Deeper problem of poor public transport
Basil Moses, who also resides in Model Town supports the idea as well but said a lot needs to be done. “Public transport is pathetic, especially buses. Last point connectivity is very poor. Hence, until we have an extensive, consistent and safe transport system in place, this experiment is ill conceived. But, in principle, I support the effort and am following it religiously. The volume of traffic has become more tolerable.”
According to Sunil Kumar Gupta, a resident of Shalimar Bagh in northwest Delhi, the policy enhances the efficiency of public transport system, especially buses, and should be replicated in other cities as well. Gupta, who himself cycles to work, said, “On an average, three cars ferry five people. But just one bus carries 50 people at least. And with less traffic, buses will get more free space to run on schedule.
“Class biases are prevalent and many people don’t want to be seen travelling in a bus. Many feel that this is against their image. So, top corporate heads should be asked to travel in buses. This will help people get over these mental barriers.”
Some people pointed out that the experiment was a success because there is already less than usual traffic with the government extending the winter break for schools till January 15.
“Right now, 20-30% of traffic is off the road because schools are shut. So, though this is a good move, I am not sure how it would be implemented in the long run,” said Ashok Bhutani, committee member of the G.D. Goenka School and the Dayanand Public School in Model Town.
Ambar Vaid, who lives in the suburb of Faridabad, echoed the view. “It is an excellent move but will the government continue with it after that? I don’t think so. Because of the politics involved, the government will worry that it will make a lot of people unhappy and affect its vote bank. But what I am sensing is that people are actually loving it.”
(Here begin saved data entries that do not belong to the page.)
(** * The Still Point: access gate and reflection generator of [app.py]

    A shallow embedding of the Streamlit script [src/app.py]:
    [get_poem], [check_password] with its [password_entered] callback, and
    [main].  Python text is a [string] of UTF-8 bytes; dictionaries
    ([os.environ], [st.secrets], [st.session_state]) are [gmap]s keyed by
    strings; exceptions and the calls to Streamlit and to the generation
    provider are explicit: a computation yields the events it emitted, in
    order, together with a value or the exception it raised. *)

From Stdlib Require Import Ascii String.
From stdpp Require Import base option list gmap strings.

Local Open Scope string_scope.
Local Open Scope list_scope.
Local Open Scope stdpp_scope.

(** ** Exceptions *)

(** The classes that matter to the handlers of [app.py]: [except Exception]
    catches the subclasses of [Exception]; a bare [except:] catches all.
    [StopException] is what [st.stop()] raises; like [KeyboardInterrupt] and
    [SystemExit] (here [BaseOnly]) it derives from [BaseException] only. *)
Inductive exn_class : Type :=
  | KeyError
  | IndexError
  | ValueError
  | ProviderError
  | OtherException
  | StopException
  | BaseOnly.

(** An exception [e]: its class and [str(e)]. *)
Record exn : Type := Exn { exn_cls : exn_class; exn_str : string }.

Definition is_Exception (e : exn) : bool :=
  match exn_cls e with
  | StopException | BaseOnly => false
  | _ => true
  end.

Inductive result (A : Type) : Type :=
  | Ok (a : A)
  | Raise (e : exn).
Arguments Ok {A} a.
Arguments Raise {A} e.

(** ** Events *)

(** What a run of the script does to the outside: the Streamlit elements it
    renders and the calls it makes to the provider's client.
    [StTextInput label key pw] is the password box of [check_password]; its
    [on_change] callback is the closure [password_entered], which captured
    [correct_password = pw].  [CallGetPoem d] marks the call [get_poem(d)] of
    line 264.  [ApiCall] is one call of [client.chat.completions.create];
    how many HTTP requests the client makes of it (it resends after some
    failures) is the client's affair and is not counted here. *)
Inductive event : Type :=
  | StPageConfig
  | StWarning (msg : string)
  | StError (msg : string)
  | StInfo (msg : string)
  | StTextInput (label key : string) (captured : string)
  | StStyle
  | StTitle (text : string)
  | StForm (key : string)
  | StSpinner (text : string)
  | StPoem (poem poet : string)
  | CallGetPoem (day_description : string)
  | ApiCall (api_key model system user : string).

(** ** Computations: emitted events and a value or an exception *)

Definition M (A : Type) : Type := (list event * result A)%type.

Definition ret {A} (a : A) : M A := ([], Ok a).
Definition raise {A} (e : exn) : M A := ([], Raise e).
Definition emit (ev : event) : M unit := ([ev], Ok tt).
Definition lift {A} (r : result A) : M A := ([], r).

Definition bind {A B} (m : M A) (k : A → M B) : M B :=
  match m with
  | (l, Ok a) => let (l', r) := k a in (l ++ l', r)
  | (l, Raise e) => (l, Raise e)
  end.

#[global] Instance M_ret : MRet M := @ret.
#[global] Instance M_bind : MBind M := λ A B k m, bind m k.

(** [try: body  except Exception as e: handler e] *)
Definition try_except {A} (body : M A) (handler : exn → M A) : M A :=
  match body with
  | (l, Raise e) =>
      if is_Exception e then let (l', r) := handler e in (l ++ l', r)
      else (l, Raise e)
  | done => done
  end.

Definition events {A} (m : M A) : list event := fst m.
Definition outcome {A} (m : M A) : result A := snd m.

(** ** Python values held in [st.session_state] *)

Inductive pyval : Type :=
  | VBool (b : bool)
  | VStr (s : string).

#[global] Instance pyval_eq_dec : EqDecision pyval.
Proof. solve_decision. Defined.

(** Python truthiness: [bool(v)]. *)
Definition truthy (v : pyval) : bool :=
  match v with
  | VBool b => b
  | VStr s => negb (String.eqb s "")
  end.

(** [bool(s)] for [s : str | None], as in [if not api_key]. *)
Definition truthy_opt (o : option string) : bool :=
  match o with
  | Some s => negb (String.eqb s "")
  | None => false
  end.

(** ** The world outside the script *)

Record Choice : Type := { message_content : option string }.
Record ChatCompletion : Type := { choices : list Choice }.

(** - [environ]: [os.environ] as the run finds it, [load_dotenv()] of
      line 9 done;
    - [secrets]: [st.secrets], [None] when reading the secret store raises
      (no secrets file: [FileNotFoundError] or Streamlit's own error, both
      subclasses of [Exception]); secret values are strings;
    - [randbelow n]: what [random]'s [_randbelow(n)] returns, by its
      contract a uniform draw from [0, n);
    - [provider api_key model system user]: the outcome of
      [client.chat.completions.create]; the provider's SDK types
      [message.content] as [Optional[str]];
    - [format_other t v]: [t.format(poet=v)] for the templates outside the
      fragment that [format_scan] below implements. *)
Record World : Type := {
  environ : gmap string string;
  secrets : option (gmap string string);
  randbelow : nat → nat;
  provider : string → string → string → string → result ChatCompletion;
  format_other : string → string → result string
}.

(** ** Configuration lookup *)

(** [os.getenv(key)] *)
Definition getenv (w : World) (key : string) : option string :=
  environ w !! key.

(** [try: if key in st.secrets: v = st.secrets[key]  except: pass],
    with [v] the value held before. *)
Definition secrets_fallback (w : World) (key : string) (v : option string)
  : option string :=
  match secrets w with
  | Some store =>
      match store !! key with
      | Some s => Some s
      | None => v
      end
  | None => v
  end.
(** No common subsequence of the prefixes of lengths [i] and [j] is longer
    than the cell [(i, j)] says. *)
Lemma table_bounds (k : nat) : forall (i j : nat) (l : list (nat * nat)),
  (i + j <= k)%nat -> (i <= length seq1)%nat -> (j <= length seq2)%nat ->
  common_subsequence seq1 seq2 l ->
  Forall (fun p => (fst p < i)%nat /\ (snd p < j)%nat) l ->
  Z.of_nat (length l) <= dp_get (fill_table seq1 seq2) i j.
Proof.
  destruct (fill_table_cells seq1 seq2) as [Hzero Hcell]. cbv zeta in Hzero, Hcell.
  induction k as [|k IH]; intros i j l Hk Hi Hj Hcs Hin.
  { destruct l as [|[a b] l]; [simpl; rewrite Hzero by lia; lia|].
    inversion Hin as [|? ? [Ha _] _]; subst. simpl in Ha. lia. }
  destruct (decide (i = 0%nat \/ j = 0%nat)) as [Hborder|Hinner].
  { destruct l as [|[a b] l]; [simpl; rewrite Hzero by lia; lia|].
    inversion Hin as [|? ? [Ha Hb] _]; subst. simpl in Ha, Hb. lia. }
  rewrite (Hcell i j) by lia.
  destruct l as [|p l'] using rev_ind.
  { (* the empty subsequence *)
    assert (H0 : 0 <= dp_get (fill_table seq1 seq2) (i - 1) (j - 1)).
    { apply (IH (i - 1)%nat (j - 1)%nat []); [lia|lia|lia| |constructor].
      split; constructor. }
    assert (H1 : 0 <= dp_get (fill_table seq1 seq2) (i - 1) j).
    { apply (IH (i - 1)%nat j []); [lia|lia|lia| |constructor]. split; constructor. }
    simpl. destruct (same_at seq1 seq2 i j); lia. }
  clear IHl'. destruct p as [a b]. destruct Hcs as [Hmatch Hsorted].
  apply Forall_app in Hmatch as [Hmatch' Hlast].
  apply StronglySorted_app in Hsorted as (Hbefore & Hsorted' & _).
  apply Forall_app in Hin as [Hin' Hlast_in].
  inversion Hlast as [|? ? (c & Hc1 & Hc2) _]; subst. simpl in Hc1, Hc2.
  inversion Hlast_in as [|? ? [Ha Hb] _]; subst. simpl in Ha, Hb.
  assert (Hbelow : Forall (fun p => (fst p < a)%nat /\ (snd p < b)%nat) l').
  { apply Forall_forall. intros p Hp.
    apply (Hbefore p (a, b)); [exact Hp|]. apply list_elem_of_singleton. reflexivity. }
  rewrite length_app. simpl.
  destruct (same_at seq1 seq2 i j) eqn:Hsame.
  - assert (Hl' : Z.of_nat (length l') <= dp_get (fill_table seq1 seq2) (i - 1) (j - 1)).
    { apply (IH (i - 1)%nat (j - 1)%nat l'); [lia|lia|lia|split; assumption|].
      eapply Forall_impl; [exact Hbelow|]. intros p [H1 H2]. lia. }
    lia.
  - assert (Hnot : ~ (a = (i - 1)%nat /\ b = (j - 1)%nat)).
    { intros [-> ->]. unfold same_at in Hsame. apply bool_decide_eq_false in Hsame.
      apply Hsame. congruence. }
    assert (Hwhole : common_subsequence seq1 seq2 (l' ++ [(a, b)])).
    { split.
      - apply Forall_app. split; [exact Hmatch'|exact Hlast].
      - apply StronglySorted_app. split_and!; [exact Hbefore|exact Hsorted'|].
        repeat constructor. }
    destruct (decide (a = (i - 1)%nat)) as [Ha'|Ha'].
    + assert (Hb' : (b < j - 1)%nat) by lia.
      assert (Hall : Z.of_nat (length (l' ++ [(a, b)]))
                     <= dp_get (fill_table seq1 seq2) i (j - 1)).
      { apply (IH i (j - 1)%nat); [lia|lia|lia|exact Hwhole|].
        apply Forall_app. split.
        - eapply Forall_impl; [exact Hbelow|]. intros p [H1 H2]. lia.
        - constructor; [simpl; lia|constructor]. }
      rewrite length_app in Hall. simpl in Hall. lia.
    + assert (Hall : Z.of_nat (length (l' ++ [(a, b)]))
                     <= dp_get (fill_table seq1 seq2) (i - 1) j).
      { apply (IH (i - 1)%nat j); [lia|lia|lia|exact Hwhole|].
        apply Forall_app. split.
        - eapply Forall_impl; [exact Hbelow|]. intros p [H1 H2]. lia.
        - constructor; [simpl; lia|constructor]. }
      rewrite length_app in Hall. simpl in Hall. lia.
Qed.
He also advocated that it be implemented in a uniform manner and include two-wheelers. Currently, the rule applies only to cars. Delhi has over 2.8 million scooters, motorcycles and mopeds – almost the same number as private cars.
Odd-even evens out pollution
Though air pollution depends on a number of factors like weather conditions and other sources of pollution, monitoring by the Delhi Pollution Control Committee has shown a continuing declining trend in vehicular pollution since odd-even experiment began.
Data from 17 locations collected between 1st to 5th January showed that average level of PM2.5 particles was 353 (ug/m3), less by a margin of 130 as compared to same days in previous years. Vehicular pollution is said to be the main cause for PM2.5 levels during this period. The analysis also said wind-blown dust and construction dust were the factors behind PM10 pollution at this point of time.
“Yesterday, the levels recorded at 18 locations in Delhi were below 300 micrograms per cubic metre of air (ug/m3). This was between 400-465 ug/m3 in the month of December,” Delhi’s Transport Minister Gopal Rai said on January 7.
According to Anumita Roy Chowdhury, executive director or research and advocacy at the Centre for Science and Environment, said that on the morning of January 1 there was a sharp drop in the particulate matter as compared to the previous morning of December 31. This was despite the fact that on December 31 the wind was blowing at twice the speed, and would have dispersed polluting particles faster. “Even though there were less cars on January 1, because people were not going to work, it proves the point once again that fewer vehicles on the road does lead to a decline in air pollution.”
Comparing Beijing’s proactive and robust emergency action plan for days it faces extreme air pollution, Chowdhury said, “It is a great opportunity and we should think of adding more measures. For instance, Beijing shuts down industries, barbeques during emergency. We should shut Badarpur power plant on bad air days. We need to develop a full-fledged emergency action plan. But at least we have started.”
However, Arunabha Ghosh, CEO of the Council on Energy, Environment and Water (CEEW), an independent policy research institution based in Delhi, said they need more data and time to come to any conclusion on the effectiveness of the policy. “Right now, the evidence of less traffic jams has been largely anecdotal. We want to approach it scientifically and so we are monitoring five locations in Delhi and in those locations there has not been much change in traffic movement as compared to last week of December. But that could be because there were fewer cars on roads due to holiday season. So we are in the process of getting data of the last two-three years and then we will analyse it along with air quality data for an accurate picture,” Ghosh said.
CEEW is currently monitoring traffic movement at Mathura Road in East Delhi, Munirka in South Delhi, Connaught Place in central Delhi, Mall road in the north while Patel Nagar in the West Delhi.